Writer: Jonathan Hickman
Art: Steve Epting, Rick Magyar, Paul Mounts
Given the publicity and teaser images preceding its debut, you’d be forgiven for thinking that this Fantastic Four reboot would start afresh with Marvel’s first family, now sans the recently deceased Human Torch. Instead, Jonathan Hickman’s Future Foundation is an extension of the Four, incorporating practically everyone associated with the Richards clan, including littluns Franklin and Valeria, Spider-man and Reeds long-lost, time travelling father. A familiar foe also appears to be join the FF’s ranks, though his affiliation is likely to be temporary.

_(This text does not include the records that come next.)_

(** ** Cached inputs *)

Lemma selectReadHash_sound s hashes h : fe s -> Forall fe hashes -> (length hashes <= 1000)%nat ->
  runs Q (selectReadHash s hashes) h -> h ∈ hashes.
Proof.
  intros Hs Hh Hlen Hr. unfold selectReadHash in Hr.
  assert (forall k hits sel, Z.of_nat (k + length hashes) < 2 ^ 64 -> fe hits -> fe sel ->
    let r := foldl (fun '(hits, selected) '(k, hash) =>
      let hit := api_is_zero (api_sub s (Z.of_nat k)) in
      (api_add hits hit, api_add selected (api_mul hit hash))) (hits, sel) (imap (fun i x => ((k + i)%nat, x)) hashes) in
    (s < Z.of_nat k -> r = (hits, sel)) /\
    (hits = 0 -> sel = 0 -> Z.of_nat k <= s -> r = (0, 0) \/ (r.1 = 1 /\ r.2 ∈ hashes))) as Hfold.
  { clear Hr Hlen. induction Hh as [|x hashes Hx _ IH]; intros k hits sel Hk Hhits Hsel.
    - cbn. split; [done|]. intros -> -> _. by left.
    - cbn [imap foldl length] in *. rewrite Nat.add_0_r. rewrite is_zero_sub by (done || apply fe_const; lia).
      rewrite gate_b2z by done. rewrite (imap_ext _ (fun i x => ((S k + i)%nat, x))) by (intros; simpl; f_equal; lia).
      destruct (Z.eqb_spec s (Z.of_nat k)) as [->|Hne]; cbn [Z.b2z].
      + split; [lia|]. intros -> -> _. rewrite !add_b2z_zero by auto with field.
        destruct (IH (S k) 1 x) as [IH1 _]; [lia|auto with field|done|]. right. rewrite IH1 by lia. split; [done|apply list_elem_of_here].
      + rewrite !add_zero_r by done. destruct (IH (S k) hits sel) as [IH1 IH2]; [lia|done..|].
        split; [intros; apply IH1; lia|]. intros E1 E2 Hle. destruct (IH2 E1 E2 ltac:(lia)) as [?|[? ?]]; [by left|right].
        split; [done|by apply list_elem_of_further]. }
  destruct (Hfold 0%nat 0 0) as [_ Hf]; [simpl; lia|auto with field..|]. specialize (Hf eq_refl eq_refl (proj1 Hs)).
  cbn [Nat.add] in Hf. change (imap (fun i x => (i, x)) hashes) with (imap pair hashes) in Hf.
  destruct (foldl _ _ _) as [hits sel]. cbind Hr as [] Hhit. apply runs_ret in Hr as <-.
  destruct Hf as [E|[_ ?]]; [|done]. injection E as -> ->. by apply runs_equal in Hhit; [|auto with field..].
Qed.

Lemma constrainCached_sound c t hashes ids u :
  cache_assigned c -> Forall input_assigned (Inputs t) -> Forall fe hashes -> Forall fe ids -> (length (ReadHashes c) <= 1000)%nat ->
  runs Q (constrainCached c t hashes ids) u ->
  runs Q (RightHashChain4 (ReadHashes c)) (ReadHashChain c) /\
  forall i input, IsCached c !! i = Some 1 -> Inputs t !! i = Some input ->
    u_Domain (in_Utxo input) = UtxoDomain /\ ids !! i = Some (cache_TreeID c) /\
    exists h, hashes !! i = Some h /\ h <> 0 /\ h ∈ ReadHashes c.
Proof.
  intros Hc Hin Hhs Hids Hlen Hr. pose proof Hc as []. unfold constrainCached in Hr. cbind Hr as [] Heach. cbind Hr as chain Hchain. split.
  - apply runs_equal in Hr as <-; [done| |done]. by eapply right_hash_chain_4_fe.
  - intros i input Hone Hi. apply (runs_iciter (fun i cached => _)) with (i := i) (x := 1) in Heach; [|done].
    cbind Heach as input' Hi'. cbind Heach as id Hid. cbind Heach as h Hh. cbind Heach as ri Hri.
    cbind Heach as [] Hutxo. cbind Heach as [] Htree. cbind Heach as [] Hnz. cbind Heach as rd Hrd.
    apply runs_clift in Hi', Hid, Hh, Hri. rewrite Hi in Hi'. injection Hi' as <-.
    pose proof (Forall_lookup_1 _ _ _ _ Hin Hi) as [[]]. pose proof (Forall_lookup_1 _ _ _ _ Hids Hid).
    pose proof (Forall_lookup_1 _ _ _ _ Hhs Hh). pose proof (Forall_lookup_1 _ _ _ _ ca_index0 Hri).
    apply selectReadHash_sound in Hrd; [|done..]. assert (fe rd) by (rewrite Forall_forall in ca_hashes0; auto).
    rewrite is_zero_sub in Hutxo, Htree, Heach by (done || by apply fe_const). rewrite is_zero_b2z, not_b2z in Hnz by done.
    change 1 with (Z.b2z true) in Hutxo, Htree, Hnz, Heach. rewrite holds_when in Hutxo, Htree, Hnz, Heach.
    rewrite negb_true_iff, Z.eqb_neq in Hnz. rewrite !Z.eqb_eq in *.
    split_and!; [auto|by rewrite Hid, Htree|]. exists h. split_and!; [done|auto|]. by rewrite Heach.
Qed.

(** What the results of the slots say of each input. *)
Definition slot_results (t : Transaction) (results : list (Z * Z * Z)) : Prop :=
  length results = length (Inputs t) /\
  forall i input, Inputs t !! i = Some input ->
    exists h a slot, results !! i = Some (h, a, slot_ID slot) /\ TreeSlots t !! tree_index (InputFlags t) i = Some slot /\
      h = if u_Domain (in_Utxo input) =? UtxoDomain then utxo_hash (in_Utxo input) (slot_ID slot) else 0.

Lemma slot_results_fe t results : tx_assigned t -> slot_results t results ->
  Forall fe (map (fun '(h, _, _) => h) results) /\ Forall fe (map (fun '(_, _, id) => id) results).
Proof.
  intros [] [Hlen Hslots]. assert (Forall (fun '(h, a, id) => fe h /\ fe id) results) as Hfes.
  { apply Forall_lookup. intros i [[h a] id] Hi. destruct (Inputs t !! i) as [input|] eqn:Hinp.
    2:{ apply lookup_ge_None_1 in Hinp. apply lookup_lt_Some in Hi. lia. }
    destruct (Hslots i input Hinp) as (h' & a' & slot & Hres & Hslot & Eh). rewrite Hi in Hres. injection Hres as -> -> ->.
    pose proof (Forall_lookup_1 _ _ _ _ ta_slots0 Hslot) as []. split; [|done]. rewrite Eh.
    destruct (_ =? _); [apply utxo_hash_fe|auto with field]. }
  split; apply Forall_map; (eapply Forall_impl; [exact Hfes|]); by intros [[]] [].
Qed.

Lemma cached_sound t c results u : tx_assigned t -> slot_results t results -> tx_CachedInputs t = Some c ->
  (length (ReadHashes c) <= 1000)%nat ->
  runs Q (constrainCached c t (map (fun '(h, _, _) => h) results) (map (fun '(_, _, id) => id) results)) u ->
  runs Q (RightHashChain4 (ReadHashes c)) (ReadHashChain c) /\
  forall i input slot, IsCached c !! i = Some 1 -> Inputs t !! i = Some input ->
    TreeSlots t !! tree_index (InputFlags t) i = Some slot ->
    u_Domain (in_Utxo input) = UtxoDomain /\ slot_ID slot = cache_TreeID c /\
    utxo_hash (in_Utxo input) (slot_ID slot) ∈ ReadHashes c.
Proof.
  intros Ht Hres Hc Hlen Hr. pose proof (slot_results_fe t results Ht Hres) as [Hfh Hfi]. pose proof Ht as [].
  apply constrainCached_sound in Hr as [Hchain Hc1]; [|by apply ta_cache0|done..]. split; [done|].
  intros i input slot Hone Hi Hslot. destruct (Hc1 i input Hone Hi) as (Hd & Hid & h & Hh & _ & Hin).
  destruct (proj2 Hres i input Hi) as (h' & a' & slot' & Hri & Hslot' & Eh). rewrite Hslot in Hslot'. injection Hslot' as <-.
  change (map ?f results) with (f <$> results) in Hid, Hh. rewrite list_lookup_fmap, Hri in Hid, Hh.
  injection Hid as Hid. injection Hh as <-. rewrite Hd in Eh. cbn in Eh. rewrite <- Eh. done.
Qed.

Other than the omnipresent webhead’s inclusion – implemented by Hickman as a way of introducing newcomers to the team and series – and some eye-catching (if slightly soulless) monochromic costumes, this is business as usual for the FF. A relief for long-term readers, perhaps, and you have to wonder why Marvel didn’t just slap a brand spanking new logo onto the cover of #589. Johnny Storm’s death resonates throughout this issue, from the reserved banter between Spidey and a melancholy Thing to a touching dinner table scene which showcases Hickman’s ability to balance outlandish ideas and plausible characters.
Every reboot needs an old school villain, and those dastardly rascals at A.I.M. have freed the Master, but Steve Epting illustrates the issue’s calmer moments with the same proficiency as he does the Future Foundation’s brief first undertaking. Hickman has wisely held back on the action here, crafting an intimate debut that, rather than reinvent Fantastic Four, serves as a gentle reminder of how good the longstanding series could be.